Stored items
--

(** C8. In the GENERATE state (not a greeting, some chunk kept, the
    completion answering [ai_response]) the detected language decides:
    when it is "english" or "en" in any letter case the answer is
    [ai_response] and no translation is requested; otherwise a
    translation is requested, by a request whose system turn asks to
    translate from the detected language to English (or, that language
    being blank, to detect the language and translate to English) and
    whose user turn is [ai_response]; its text is the answer when it
    succeeds, and when it fails the answer is [ai_response], the
    failure is logged as an error and the request still succeeds. *)
Theorem language_normalization (env : Env) (query : string)
    (chunks : list string) (ai_response : string) (w : World) :
  is_pure_greeting query = false →
  List.filter long_enough chunks ≠ [] →
  openai_chat_create env
    (answer_request query (join (nl +:+ nl) (List.filter long_enough chunks)))
  = Ok ai_response →
  let language := detected env query in
  let request := translate_request ai_response "English" language in
  request
  = {| model := "gpt-3.5-turbo";
       messages :=
         [("system",
           if bool_decide (language = "")
           then "You are a professional translator. Detect the language of the following text and translate it to English. Maintain the original meaning, tone, and formatting. Return only the translated text without any explanations or additional text."
           else "You are a professional translator. Translate the following text from "
                +:+ language
                +:+ " to English. Maintain the original meaning, tone, and formatting. Return only the translated text without any explanations or additional text.");
          ("user", ai_response)];
       max_tokens := 2000;
       temperature := 3 # 10 |}
  ∧ ∃ r w' rest,
    process_query_with_context env query (VStr <$> chunks) w = (Ok r, w')
    ∧ llm_calls (trace w')
      = llm_calls (trace w)
        ++ [answer_request query (join (nl +:+ nl) (List.filter long_enough chunks));
            detect_request query] ++ rest
    ∧ (is_english language → r = ai_response ∧ rest = [])
    ∧ (¬ is_english language →
       (∃ more, rest = request :: more)
       ∧ (∀ t, openai_chat_create env request = Ok t → r = t)
       ∧ (∀ e, openai_chat_create env request = Raise e →
               r = ai_response ∧ Log ERROR translate_failed_fmt ∈ trace w')).
Proof.
  intros Hg Hkept Hans language request. split.
  - subst request. unfold translate_request, translate_prompt.
    by case_bool_decide.
  - by apply process_query_generate.
Qed.
Lemma occurrences_absent t o : t ∉ types o → occurrences t o = 0%nat.
Proof.
  intros H. apply count_occ_not_In. by rewrite <- list_elem_of_In.
Qed.

Lemma step_single c o : single o → single (step c o).2.
Proof.
  intros Inv. unfold step.
  set (o1 := if validated c then refresh o else o).
  assert (Ho1 : ∀ t, occurrences t o1 = occurrences t o).
  { intros t. unfold o1. destruct (validated c); [|done].
    apply occurrences_refresh. }
  destruct (validated c && _); simpl; [intros t Ht; rewrite Ho1; auto|].
  destruct (guarded c) eqn:Hg; simpl.
  - destruct (Selector_prototype.include _ _) eqn:Hin; simpl;
      [intros t Ht; rewrite Ho1; auto|].
    intros t Ht. rewrite occurrences_pushed.
    destruct (decide _) as [<-|_]; [|rewrite Ho1; specialize (Inv t Ht); lia].
    rewrite occurrences_absent; [lia|].
    intros H%include_elem_of. congruence.
  - intros t Ht. rewrite occurrences_pushed.
    destruct (decide _) as [<-|_]; [unfold guarded in Hg; congruence|].
    rewrite Ho1. specialize (Inv t Ht). lia.
Qed.

Lemma new_Selector_spec h :
  new_Selector h = (Normal (length h), h ++ [{| selectors := []; validSort := [] |}]).
Proof. done. Qed.

(** A property of the new object that every call preserves holds of every
    object of a constructed heap. *)
Lemma built_objects (P : Selector → Prop) :
  P empty_Selector → (∀ c o, P o → P (step c o).2) →
  ∀ h, built h → ∀ this o, h !! this = Some o → P o.
Proof.
  intros Hnew Hstep h.
  induction 1 as [|h _ IH|h this0 c _ IH]; intros this o.
  - done.
  - simpl. intros [Ho|[_ Ho]]%lookup_app_Some; [by eapply IH|].
    by apply list_lookup_singleton_Some in Ho as [_ <-].
  - destruct (h !! this0) as [o0|] eqn:E0.
    + rewrite (invoke_step _ _ _ _ E0). simpl.
      destruct (decide (this0 = this)) as [->|Hne].
      * rewrite list_lookup_insert_eq by (by eapply lookup_lt_Some).
        intros [= <-]. eapply Hstep, IH, E0.
      * rewrite list_lookup_insert_ne by done. apply IH.
    + rewrite (invoke_none _ _ _ E0). apply IH.
Qed.
(** * Voxel-wise combined p-value for the sum of two Cox coefficients

    A shallow embedding of [calculate_p_for_combined_coefficient.py]:

    - numpy [float64] values are Rocq's primitive binary64 floats, whose
      operations are specified by the IEEE 754 model [SpecFloat];
    - an [ndarray] is a shape together with its elements in C order;
    - Python objects live in a store ([heap]) addressed by references, so
      that the in-place assignment [var_sum[var_sum <= 0] = np.nan] is a
      store update and aliasing between arguments is expressible;
    - the NIfTI files read and written by [main] form the second half of the
      [world];
    - [scipy.stats.t.cdf] is not part of the repository: it is a parameter
      [t_cdf] of the development, applied element by element. *)

From Stdlib Require Import ZArith Lia Bool Floats.
From stdpp Require Import gmap list strings.

(** ** Scalars *)

(** Largest finite binary64 value, [np.finfo(np.float64).max]. *)
Definition max_float : float := 0x1.fffffffffffffp+1023%float.

(** [np.nan_to_num(x, nan=nan_val)] at one element: NaN becomes [nan_val],
    and (the [posinf]/[neginf] defaults) the infinities become the largest
    finite values of either sign. *)
Definition nan_to_num_scalar (nan_val x : float) : float :=
  if is_nan x then nan_val
  else if (x =? infinity)%float then max_float
  else if (x =? neg_infinity)%float then (- max_float)%float
  else x.

(** The IEEE 754 model of binary64: the smallest exponent of a mantissa, the
    constants of the program, and the values that are strictly positive
    (finite or [+infinity]). *)
Definition emin64 : Z := (-1074)%Z.

Definition SF_half : spec_float := S754_finite false 4503599627370496 (-53).
Definition SF_one : spec_float := S754_finite false 4503599627370496 (-52).
Definition SF_two : spec_float := S754_finite false 4503599627370496 (-51).

Definition SFpositive (x : spec_float) : Prop :=
  match x with
  | S754_finite false _ _ | S754_infinity false => True
  | _ => False
  end.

--

#### Description of the task
Search the records for the word "done" and return every line that holds it.

#### Result of this task
  { intros t. unfold o1. destruct (validated c); [|done].
Proof. done. Qed.
  - done.
      * rewrite list_lookup_insert_ne by done. apply IH.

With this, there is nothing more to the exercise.